Collected data entries:
☆ ☆ ☆ ☆ ☆
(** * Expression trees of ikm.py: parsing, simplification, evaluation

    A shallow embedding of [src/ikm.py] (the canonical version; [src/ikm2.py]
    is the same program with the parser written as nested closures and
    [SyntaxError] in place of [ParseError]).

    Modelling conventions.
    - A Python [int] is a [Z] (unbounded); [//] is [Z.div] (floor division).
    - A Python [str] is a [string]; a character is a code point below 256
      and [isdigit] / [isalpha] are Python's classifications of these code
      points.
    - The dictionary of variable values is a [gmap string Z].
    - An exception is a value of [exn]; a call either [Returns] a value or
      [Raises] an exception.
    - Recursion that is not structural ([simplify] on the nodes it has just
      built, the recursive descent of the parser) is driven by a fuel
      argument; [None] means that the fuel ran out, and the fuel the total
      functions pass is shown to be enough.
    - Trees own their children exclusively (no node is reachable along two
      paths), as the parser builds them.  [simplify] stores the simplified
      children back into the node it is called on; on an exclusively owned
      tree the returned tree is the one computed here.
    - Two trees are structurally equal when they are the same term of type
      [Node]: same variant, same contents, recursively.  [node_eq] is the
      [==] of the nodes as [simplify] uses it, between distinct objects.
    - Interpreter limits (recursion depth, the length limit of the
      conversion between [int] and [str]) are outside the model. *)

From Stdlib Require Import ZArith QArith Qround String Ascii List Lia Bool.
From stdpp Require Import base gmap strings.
☆ ☆ ☆ ☆ ☆
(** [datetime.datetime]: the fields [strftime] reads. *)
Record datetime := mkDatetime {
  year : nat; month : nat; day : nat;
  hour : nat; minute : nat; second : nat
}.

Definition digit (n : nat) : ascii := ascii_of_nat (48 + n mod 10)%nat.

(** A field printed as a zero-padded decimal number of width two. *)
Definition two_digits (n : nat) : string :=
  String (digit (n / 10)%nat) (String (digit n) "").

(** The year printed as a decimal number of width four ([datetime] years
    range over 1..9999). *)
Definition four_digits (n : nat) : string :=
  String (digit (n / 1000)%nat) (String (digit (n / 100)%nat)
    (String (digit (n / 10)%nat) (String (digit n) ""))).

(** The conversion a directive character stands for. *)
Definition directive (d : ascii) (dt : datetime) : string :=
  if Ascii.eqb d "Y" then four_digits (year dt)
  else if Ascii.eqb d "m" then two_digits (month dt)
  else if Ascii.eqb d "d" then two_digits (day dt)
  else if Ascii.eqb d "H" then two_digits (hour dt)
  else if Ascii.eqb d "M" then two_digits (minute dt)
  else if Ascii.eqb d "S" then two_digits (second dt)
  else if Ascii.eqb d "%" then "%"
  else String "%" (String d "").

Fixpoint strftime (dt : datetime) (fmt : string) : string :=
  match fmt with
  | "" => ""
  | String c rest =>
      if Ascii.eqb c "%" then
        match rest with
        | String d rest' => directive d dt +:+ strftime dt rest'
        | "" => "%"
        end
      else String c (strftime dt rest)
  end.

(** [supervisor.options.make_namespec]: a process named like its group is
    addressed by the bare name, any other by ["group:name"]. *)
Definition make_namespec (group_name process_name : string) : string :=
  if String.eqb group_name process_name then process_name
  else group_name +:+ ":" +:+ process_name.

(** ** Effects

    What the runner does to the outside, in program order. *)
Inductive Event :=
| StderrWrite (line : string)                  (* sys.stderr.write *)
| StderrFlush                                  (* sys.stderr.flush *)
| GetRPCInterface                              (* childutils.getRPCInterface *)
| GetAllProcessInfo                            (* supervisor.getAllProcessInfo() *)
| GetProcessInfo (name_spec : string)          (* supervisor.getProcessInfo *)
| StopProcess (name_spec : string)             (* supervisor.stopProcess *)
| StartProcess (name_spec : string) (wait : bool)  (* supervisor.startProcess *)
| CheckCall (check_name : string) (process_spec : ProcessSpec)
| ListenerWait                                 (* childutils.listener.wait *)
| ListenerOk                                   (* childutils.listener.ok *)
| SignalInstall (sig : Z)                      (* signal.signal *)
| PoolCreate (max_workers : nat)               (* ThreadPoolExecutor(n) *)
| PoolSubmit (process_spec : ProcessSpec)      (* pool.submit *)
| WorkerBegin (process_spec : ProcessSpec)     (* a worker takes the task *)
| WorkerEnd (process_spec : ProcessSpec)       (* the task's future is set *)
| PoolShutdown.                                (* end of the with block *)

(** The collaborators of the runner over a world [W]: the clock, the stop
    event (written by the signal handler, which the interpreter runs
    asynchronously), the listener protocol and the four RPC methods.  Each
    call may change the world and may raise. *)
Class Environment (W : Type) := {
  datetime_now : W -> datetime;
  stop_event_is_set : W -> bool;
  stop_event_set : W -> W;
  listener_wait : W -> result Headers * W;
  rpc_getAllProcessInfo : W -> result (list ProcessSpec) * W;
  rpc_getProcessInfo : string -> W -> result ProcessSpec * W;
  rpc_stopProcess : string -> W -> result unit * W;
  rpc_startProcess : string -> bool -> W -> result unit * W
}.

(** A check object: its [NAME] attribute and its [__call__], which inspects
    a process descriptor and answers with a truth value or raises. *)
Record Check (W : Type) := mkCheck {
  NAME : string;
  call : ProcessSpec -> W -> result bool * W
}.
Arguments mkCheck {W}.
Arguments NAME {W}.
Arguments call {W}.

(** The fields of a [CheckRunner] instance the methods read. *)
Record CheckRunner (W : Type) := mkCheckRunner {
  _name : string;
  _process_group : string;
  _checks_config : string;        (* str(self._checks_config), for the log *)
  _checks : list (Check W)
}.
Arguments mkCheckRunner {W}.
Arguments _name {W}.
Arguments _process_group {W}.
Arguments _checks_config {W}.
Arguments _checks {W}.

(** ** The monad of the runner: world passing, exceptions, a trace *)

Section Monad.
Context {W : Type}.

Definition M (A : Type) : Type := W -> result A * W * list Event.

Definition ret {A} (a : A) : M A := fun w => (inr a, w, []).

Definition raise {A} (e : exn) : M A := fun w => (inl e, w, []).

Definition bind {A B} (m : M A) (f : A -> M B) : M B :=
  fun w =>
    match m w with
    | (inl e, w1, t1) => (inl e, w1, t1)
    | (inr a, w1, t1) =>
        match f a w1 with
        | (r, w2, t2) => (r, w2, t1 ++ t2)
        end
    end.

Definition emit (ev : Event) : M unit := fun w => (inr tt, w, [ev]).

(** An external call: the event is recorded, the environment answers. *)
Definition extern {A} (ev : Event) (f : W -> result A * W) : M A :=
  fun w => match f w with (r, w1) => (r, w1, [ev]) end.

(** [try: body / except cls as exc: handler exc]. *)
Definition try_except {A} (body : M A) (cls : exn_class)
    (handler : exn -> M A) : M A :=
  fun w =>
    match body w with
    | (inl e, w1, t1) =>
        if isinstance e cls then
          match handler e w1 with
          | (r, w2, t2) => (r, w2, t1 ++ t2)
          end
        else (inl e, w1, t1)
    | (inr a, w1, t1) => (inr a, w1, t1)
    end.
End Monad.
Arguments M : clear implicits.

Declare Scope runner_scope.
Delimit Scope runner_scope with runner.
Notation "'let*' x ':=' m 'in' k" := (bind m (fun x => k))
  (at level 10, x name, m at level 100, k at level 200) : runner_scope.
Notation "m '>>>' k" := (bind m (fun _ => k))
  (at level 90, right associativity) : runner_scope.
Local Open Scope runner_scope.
☆ ☆ ☆ ☆ ☆
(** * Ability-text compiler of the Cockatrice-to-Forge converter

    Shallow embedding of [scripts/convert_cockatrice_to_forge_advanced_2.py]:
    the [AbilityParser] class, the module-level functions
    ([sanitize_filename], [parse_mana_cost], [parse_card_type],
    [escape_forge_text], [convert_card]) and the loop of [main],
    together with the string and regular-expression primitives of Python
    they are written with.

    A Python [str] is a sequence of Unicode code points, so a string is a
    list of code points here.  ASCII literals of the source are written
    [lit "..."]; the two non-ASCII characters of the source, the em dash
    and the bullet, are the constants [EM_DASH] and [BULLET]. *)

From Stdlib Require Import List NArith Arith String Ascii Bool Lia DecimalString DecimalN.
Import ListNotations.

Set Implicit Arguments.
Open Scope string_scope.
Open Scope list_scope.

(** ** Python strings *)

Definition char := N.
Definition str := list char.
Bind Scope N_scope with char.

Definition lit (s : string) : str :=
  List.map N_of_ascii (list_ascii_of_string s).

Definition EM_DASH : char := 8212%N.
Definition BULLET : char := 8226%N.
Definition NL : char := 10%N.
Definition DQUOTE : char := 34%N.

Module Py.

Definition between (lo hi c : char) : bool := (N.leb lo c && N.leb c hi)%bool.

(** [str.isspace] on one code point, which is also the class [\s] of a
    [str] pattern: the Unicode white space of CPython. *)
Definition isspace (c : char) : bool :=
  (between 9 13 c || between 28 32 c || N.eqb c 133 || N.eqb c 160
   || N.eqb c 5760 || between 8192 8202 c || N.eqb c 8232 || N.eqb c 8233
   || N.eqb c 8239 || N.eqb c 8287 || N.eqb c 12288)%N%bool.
☆ ☆ ☆ ☆ ☆
- EXERCISE
Out of the data above, give again only the lines starting at the one holding "Set Implicit Arguments." and ending at the one holding "N.eqb c 12288)%N%bool.", unchanged.

- ANSWER BOX
Set Implicit Arguments.
Open Scope string_scope.
Open Scope list_scope.

(** ** Python strings *)

Definition char := N.
Definition str := list char.
Bind Scope N_scope with char.

Definition lit (s : string) : str :=
  List.map N_of_ascii (list_ascii_of_string s).

Definition EM_DASH : char := 8212%N.
Definition BULLET : char := 8226%N.
Definition NL : char := 10%N.
Definition DQUOTE : char := 34%N.

Module Py.

Definition between (lo hi c : char) : bool := (N.leb lo c && N.leb c hi)%bool.

(** [str.isspace] on one code point, which is also the class [\s] of a
    [str] pattern: the Unicode white space of CPython. *)
Definition isspace (c : char) : bool :=
  (between 9 13 c || between 28 32 c || N.eqb c 133 || N.eqb c 160
   || N.eqb c 5760 || between 8192 8202 c || N.eqb c 8232 || N.eqb c 8233
   || N.eqb c 8239 || N.eqb c 8287 || N.eqb c 12288)%N%bool.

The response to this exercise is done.